> WHAT IS REQUIRED
Scan the entries below, and for each line that includes the word "reference", make a copy.

-------- THE DATA

(* ===== verification/ReplayStore.v ===== *)
(** * [yutha-receipt/src/replay_store.rs]: the stores of replay sessions

    The in-memory replay store: a map from session ids to their metadata and
    their own receipt store.  [session_store] hands out a shared reference, so
    the stores live on a heap, and a reference outlives its session. *)

From S2P Require Import Prelude RustStd Core CoreProto Crypto ReceiptTypes ReceiptProto Merkle.
From S2P Require Import ReceiptVerify ReceiptStore.

Module ReplaySessionId.
(* yutha-receipt/src/replay_store.rs:65-65 ReplaySessionId *)
Record ReplaySessionId := mk { uuid : bytes }.
#[global] Instance eq_dec : EqDecision ReplaySessionId.
Proof. solve_decision. Defined.
#[global] Instance countable : Countable ReplaySessionId := inj_countable' uuid mk ltac:(by intros []).
(* yutha-receipt/src/replay_store.rs:96-103 ReplaySessionId::fmt *)
Definition to_string (i : ReplaySessionId) : string := uuid_display (uuid i).
(* yutha-receipt/src/replay_store.rs:74-76 ReplaySessionId::as_bytes *)
Definition as_bytes (i : ReplaySessionId) : bytes := uuid i.
(** The derived order: by bytes. *)
Definition le (i j : ReplaySessionId) : Prop := bytes_le (uuid i) (uuid j).
End ReplaySessionId.
Notation ReplaySessionId := ReplaySessionId.ReplaySessionId.

(* yutha-receipt/src/replay_store.rs:108-115 ReplayMode *)
Inductive ReplayMode := Cold | Warm.

Module ReplaySessionWindow.
(* yutha-receipt/src/replay_store.rs:123-132 ReplaySessionWindow *)
Record ReplaySessionWindow := mk {
  from_unix_ns : N; to_unix_ns : N; action_kind_filter : list string }.
End ReplaySessionWindow.
Notation ReplaySessionWindow := ReplaySessionWindow.ReplaySessionWindow.
(* ===== verification/F64.v ===== *)
(** * [f64] as the sources use it: [str::parse] and comparison

    [core]'s decimal parser returns the binary64 number nearest to the decimal
    (ties to even); the Standard Library's [SpecFloat] gives rounding and
    comparison.  The grammar is the documented one of [f64::from_str]. *)

From Stdlib Require Export Floats.SpecFloat.
From S2P Require Import Prelude RustStd.

Definition prec : Z := 53.
Definition emax : Z := 1024.
Definition f64 : Type := spec_float.

Definition infinity : f64 := S754_infinity false.
Definition neg_infinity : f64 := S754_infinity true.

(** The correctly rounded value of [(-1)^neg * m * 10^e]. *)
Definition round_decimal (neg : bool) (m : N) (e : Z) : f64 :=
  match m with
  | N0 => S754_zero neg
  | Npos p =>
      if (0 <=? e)%Z then
        binary_normalize prec emax (cond_Zopp neg (Zpos p * 10 ^ e)) 0 neg
      else
        let '(q, e', l) := SFdiv_core_binary prec emax (Zpos p) 0 (10 ^ (- e)) 0 in
        binary_round_aux prec emax neg q e' l
  end.

(** A run of digits: its value from [acc], how many there were, and the rest. *)
Fixpoint digits (acc : N) (n : nat) (s : string) : N * nat * string :=
  match s with
  | String c t => if is_digit c then digits (acc * 10 + digit_val c)%N (S n) t else (acc, n, s)
  | EmptyString => (acc, n, s)
  end.

Definition lower (c : ascii) : ascii :=
  if (65 <=? N_of_ascii c)%N && (N_of_ascii c <=? 90)%N then ascii_of_N (N_of_ascii c + 32) else c.
Fixpoint lowercase (s : string) : string :=
  match s with EmptyString => EmptyString | String c s => String (lower c) (lowercase s) end.

Definition parse_inf_nan (neg : bool) (s : string) : option f64 :=
  let l := lowercase s in
  if bool_decide (l = "inf") || bool_decide (l = "infinity") then Some (S754_infinity neg)
  else if bool_decide (l = "nan") then Some S754_nan else None.

(** [e], a sign, digits, to the end of the string. *)
Definition parse_exponent (s : string) : option Z :=
  match s with
  | EmptyString => Some 0%Z
  | String c t =>
      if bool_decide (lower c = "e"%char) then
        let '(neg, t) := match t with
                         | String d u => if bool_decide (d = "-"%char) then (true, u)
                                         else if bool_decide (d = "+"%char) then (false, u) else (false, t)
                         | EmptyString => (false, t) end in
        let '(v, n, rest) := digits 0 0 t in
        if bool_decide (n = 0) then None
        else if bool_decide (rest = EmptyString) then Some (if neg : bool then - Z.of_N v else Z.of_N v)%Z
        else None
      else None
  end.

Definition parse_number (neg : bool) (s : string) : option f64 :=
  let '(v, n, rest) := digits 0 0 s in
  let '(v, k, rest) :=
    match rest with
    | String c t => if bool_decide (c = "."%char) then digits v 0 t else (v, 0, rest)
    | EmptyString => (v, 0, rest)
    end in
  if bool_decide (n + k = 0) then None
  else match parse_exponent rest with
       | Some e => Some (round_decimal neg v (e - Z.of_nat k))
       | None => None
       end.

(** [s.parse::<f64>().ok()] *)
Definition parse_f64 (s : string) : option f64 :=
  match s with
  | EmptyString => None
  | String c t =>
      let neg := bool_decide (c = "-"%char) in
      let body := if neg || bool_decide (c = "+"%char) then t else s in
      match body with
      | EmptyString => None
      | _ => match parse_number neg body with
             | Some x => Some x
             | None => parse_inf_nan neg body
             end
      end
  end.

Example parse_f64_500 : parse_f64 "500" = parse_f64 "500.00".
Proof. vm_compute. reflexivity. Qed.
Example parse_f64_exp : parse_f64 "-1.5e2" = parse_f64 "-150".
Proof. vm_compute. reflexivity. Qed.
Example parse_f64_tenth : parse_f64 "0.1" = Some (S754_finite false 7205759403792794 (-56)).
Proof. vm_compute. reflexivity. Qed.
Example parse_f64_bad : parse_f64 "1e" = None /\ parse_f64 "." = None /\ parse_f64 "+" = None.
Proof. vm_compute. done. Qed.

(** ** The order: [<=] is transitive, and total away from NaN *)

Definition is_nan (x : f64) : bool := match x with S754_nan => true | _ => false end.

Lemma SFleb_spec x y :
  SFleb x y = true ↔ ∃ c, SFcompare x y = Some c ∧ c ≠ Gt.
Proof. unfold SFleb. destruct (SFcompare x y) as [[]|]; naive_solver. Qed.

(** Every non-NaN number as a point of a lexicographic order. *)
Definition f64_key (x : f64) : Z * Z * Z :=
  match x with
  | S754_infinity true => (-2, 0, 0)%Z
  | S754_finite true m e => (-1, - e, Zneg m)%Z
  | S754_zero _ => (0, 0, 0)%Z
  | S754_finite false m e => (1, e, Zpos m)%Z
  | S754_infinity false => (2, 0, 0)%Z
  | S754_nan => (0, 0, 0)%Z
  end.
Definition key_le (a b : Z * Z * Z) : Prop :=
  let '(a1, a2, a3) := a in let '(b1, b2, b3) := b in
  (a1 < b1 ∨ a1 = b1 ∧ (a2 < b2 ∨ a2 = b2 ∧ a3 <= b3))%Z.

Lemma SFleb_key x y :
  SFleb x y = true ↔ is_nan x = false ∧ is_nan y = false ∧ key_le (f64_key x) (f64_key y).
Proof.
  unfold SFleb, SFcompare.
  destruct x as [[]|[]| |[] m1 e1], y as [[]|[]| |[] m2 e2]; simpl;
    try (split; [by intros; split_and!; try lia|by intros (_ & _ & ?); try lia]);
    try (split; [done|intros (? & ? & ?); try done; lia]).
  - destruct (Z.compare_spec e1 e2) as [->|?|?].
    + rewrite Pos.compare_cont_spec. destruct (Pos.compare_spec m1 m2); simpl;
        (split; [intros; split_and!; try done; lia|intros (_ & _ & ?); try done; lia]).
    + split; [done|]. intros (_ & _ & ?). lia.
    + split; [|done]. intros _. split_and!; try done. lia.
  - destruct (Z.compare_spec e1 e2) as [->|?|?].
    + rewrite Pos.compare_cont_spec. destruct (Pos.compare_spec m1 m2); simpl;
        (split; [intros; split_and!; try done; lia|intros (_ & _ & ?); try done; lia]).
    + split; [|done]. intros _. split_and!; try done. lia.
    + split; [done|]. intros (_ & _ & ?). lia.
Qed.

Lemma SFleb_trans x y z : SFleb x y = true → SFleb y z = true → SFleb x z = true.
Proof.
  rewrite !SFleb_key. intros (? & ? & H1) (_ & ? & H2). split_and!; [done..|].
  unfold key_le in *. destruct (f64_key x) as [[]], (f64_key y) as [[]], (f64_key z) as [[]]. lia.
Qed.

Lemma SFleb_total x y : is_nan x = false → is_nan y = false → SFleb x y = false → SFleb y x = true.
Proof.
  intros Hx Hy Hf. apply SFleb_key. split_and!; [done..|].
  assert (¬ key_le (f64_key x) (f64_key y)) as Hn.
  { intros Hk. assert (SFleb x y = true) by (by apply SFleb_key). congruence. }
  unfold key_le in *. destruct (f64_key x) as [[]], (f64_key y) as [[]]. lia.
Qed.

Lemma SFleb_refl x : is_nan x = false → SFleb x x = true.
Proof.
  intros Hx. apply SFleb_key. split_and!; [done..|]. unfold key_le.
  destruct (f64_key x) as [[]]. lia.
Qed.

Lemma SFleb_infinity_l y : SFleb infinity y = true ↔ y = infinity.
Proof. rewrite SFleb_key. split; [|by intros ->; simpl; split_and!; [..|lia]]. destruct y as [[]|[]| |[]]; simpl; intros (_ & ? & ?); try done; lia. Qed.

Lemma SFleb_neg_infinity_r x : SFleb x neg_infinity = true ↔ x = neg_infinity.
Proof. rewrite SFleb_key. split; [|by intros ->; simpl; split_and!; [..|lia]]. destruct x as [[]|[]| |[]]; simpl; intros (? & _ & ?); try done; lia. Qed.

Lemma SFleb_infinity_r x : is_nan x = false → SFleb x infinity = true.
Proof. intros Hx. apply SFleb_key. split_and!; [done..|]. destruct x as [[]|[]| |[]]; simpl; try done; lia. Qed.
Module ResourceDeclaration.
(* yutha-passport/src/declarations.rs:70-81 ResourceDeclaration *)
Record ResourceDeclaration := mk {
  max_concurrent_actions : N; max_messages_per_minute : N; max_tool_calls_per_hour : N;
  max_usd_per_day_cents : string; max_memory_bytes : N }.
#[global] Instance ResourceDeclaration_eq_dec : EqDecision ResourceDeclaration.
Proof. solve_decision. Defined.
(* yutha-passport/src/declarations.rs:68-81 ResourceDeclaration (Default) *)
Definition default : ResourceDeclaration := mk 0 0 0 "" 0.
End ResourceDeclaration.
Notation ResourceDeclaration := ResourceDeclaration.ResourceDeclaration.

Module PassportError.
(* yutha-passport/src/error.rs:12-57 PassportError *)
Inductive PassportError :=
| SelfSignatureInvalid
| MissingField (field : string)
| Expired
| AlreadyRegistered (a : AgentId)
| NotFound (a : AgentId)
| RotationContinuityMissing
| Backend (msg : string)
| Crypto (e : CryptoError)
| Core (e : CoreError)
| Signer (msg : string).
#[global] Instance PassportError_eq_dec : EqDecision PassportError.
Proof. solve_decision. Defined.
(* yutha-passport/src/error.rs:12-57 PassportError (Display) *)
Definition to_string (e : PassportError) : string :=
  match e with
  | SelfSignatureInvalid => "passport self-signature invalid"
  | MissingField f => "passport missing required field: " +:+ f
  | Expired => "passport expired"
  | AlreadyRegistered a => "agent already registered: " +:+ AgentId.to_string a
  | NotFound a => "agent not found: " +:+ AgentId.to_string a
  | RotationContinuityMissing => "key rotation requires continuity signature from previous key"
  | Backend m => "backend error: " +:+ m
  | Crypto e => CryptoError.to_string e
  | Core e => CoreError.to_string e
  | Signer m => "signer failed: " +:+ m
  end.
End PassportError.
Notation PassportError := PassportError.PassportError.

Module PassportTier.
(* yutha-passport/src/tier.rs:13-21 PassportTier *)
Inductive PassportTier := Minimal | Standard | Verifiable.
#[global] Instance PassportTier_eq_dec : EqDecision PassportTier.
Proof. solve_decision. Defined.
(* yutha-passport/src/tier.rs:25-34 PassportTier::from_wire *)
Definition from_wire (value : Z) : Result PassportTier PassportError :=
  match value with
  | 1%Z => Ok Minimal
  | 2%Z => Ok Standard
  | 3%Z => Ok Verifiable
  | other => Err (PassportError.Backend ("unknown PassportTier wire value: " +:+ show_Z other))
  end.
(* yutha-passport/src/tier.rs:37-43 PassportTier::to_wire *)
Definition to_wire (t : PassportTier) : Z :=
  match t with Minimal => 1 | Standard => 2 | Verifiable => 3 end.
(* yutha-passport/src/tier.rs:11-21 PassportTier (derived Ord) *)
Definition ltb (a b : PassportTier) : bool := (to_wire a <? to_wire b)%Z.
(* yutha-passport/src/tier.rs:11-21 PassportTier (Debug) *)
Definition debug (t : PassportTier) : string :=
  match t with Minimal => "Minimal" | Standard => "Standard" | Verifiable => "Verifiable" end.
End PassportTier.
Notation PassportTier := PassportTier.PassportTier.

Module RegistrationOutcome.
(* yutha-passport/src/registration.rs:8-15 RegistrationStatus *)
Inductive RegistrationStatus := Accepted | Rejected | PendingReview.
#[global] Instance RegistrationStatus_eq_dec : EqDecision RegistrationStatus.
Proof. solve_decision. Defined.
(* yutha-passport/src/registration.rs:19-29 RegistrationOutcome *)
Record RegistrationOutcome := mk {
  status : RegistrationStatus; agent_id : AgentId; registration_receipt : option Hash;
  rejection_reason : string }.
(* yutha-passport/src/registration.rs:33-35 RegistrationOutcome::is_accepted *)
Definition is_accepted (o : RegistrationOutcome) : bool := bool_decide (status o = Accepted).
End RegistrationOutcome.
Notation RegistrationOutcome := RegistrationOutcome.RegistrationOutcome.

Module Passport.
(* yutha-passport/src/passport.rs:22-56 Passport *)
Record Passport := mk {
  spec_version : SpecVersion; agent_id : AgentId; swarm_id : SwarmId;
  agent_public_key : PublicKey; owner : string; framework : string; framework_version : string;
  capabilities : list CapabilityDeclaration; accepted_constitution_version : string;
  tier : PassportTier; resources : ResourceDeclaration; issued_at : Timestamp;
  expires_at : option Timestamp; default_model_provider : string; default_model_name : string;
  agent_signature : option Signature }.
#[global] Instance Passport_eq_dec : EqDecision Passport.
Proof. solve_decision. Defined.
Definition with_signature (s : option Signature) (p : Passport) : Passport :=
  mk (spec_version p) (agent_id p) (swarm_id p) (agent_public_key p) (owner p) (framework p)
    (framework_version p) (capabilities p) (accepted_constitution_version p) (tier p)
    (resources p) (issued_at p) (expires_at p) (default_model_provider p) (default_model_name p) s.
(* yutha-passport/src/passport.rs:75-85 Passport::is_expired_at *)
Definition is_expired_at `{TimeOps} (p : Passport) (now : Timestamp) : bool :=
  match expires_at p with
  | None => false
  | Some exp =>
      if Timestamp.wall_at_or_after now exp then true
      else bool_decide (Timestamp.parsed_wall_clock now = None)
           || bool_decide (Timestamp.parsed_wall_clock exp = None)
  end.
End Passport.
Notation Passport := Passport.Passport.

Module PassportBuilder.
(* yutha-passport/src/passport.rs:114-130 PassportBuilder *)
Record PassportBuilder := mk {
  spec_version : option SpecVersion; agent_id : option AgentId; swarm_id : option SwarmId;
  agent_public_key : option PublicKey; owner : string; framework : string;
  framework_version : string; capabilities : list CapabilityDeclaration;
  accepted_constitution_version : string; tier : PassportTier; resources : ResourceDeclaration;
  issued_at : option Timestamp; expires_at : option Timestamp; default_model_provider : string;
  default_model_name : string }.
(* yutha-passport/src/passport.rs:202-231 PassportBuilder::build_unsigned *)
Definition build_unsigned (b : PassportBuilder) : Result Passport PassportError :=
  let? spec_version := ok_or (spec_version b) (PassportError.MissingField "spec_version") in
  let? agent_id := ok_or (agent_id b) (PassportError.MissingField "agent_id") in
  let? swarm_id := ok_or (swarm_id b) (PassportError.MissingField "swarm_id") in
  let? agent_public_key := ok_or (agent_public_key b) (PassportError.MissingField "agent_public_key") in
  let? issued_at := ok_or (issued_at b) (PassportError.MissingField "issued_at") in
  Ok (Passport.mk spec_version agent_id swarm_id agent_public_key (owner b) (framework b)
        (framework_version b) (capabilities b) (accepted_constitution_version b) (tier b)
        (resources b) issued_at (expires_at b) (default_model_provider b) (default_model_name b)
        None).
End PassportBuilder.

----------------

> WRITTEN REPLY
    their own receipt store.  [session_store] hands out a shared reference, so
    the stores live on a heap, and a reference outlives its session. *)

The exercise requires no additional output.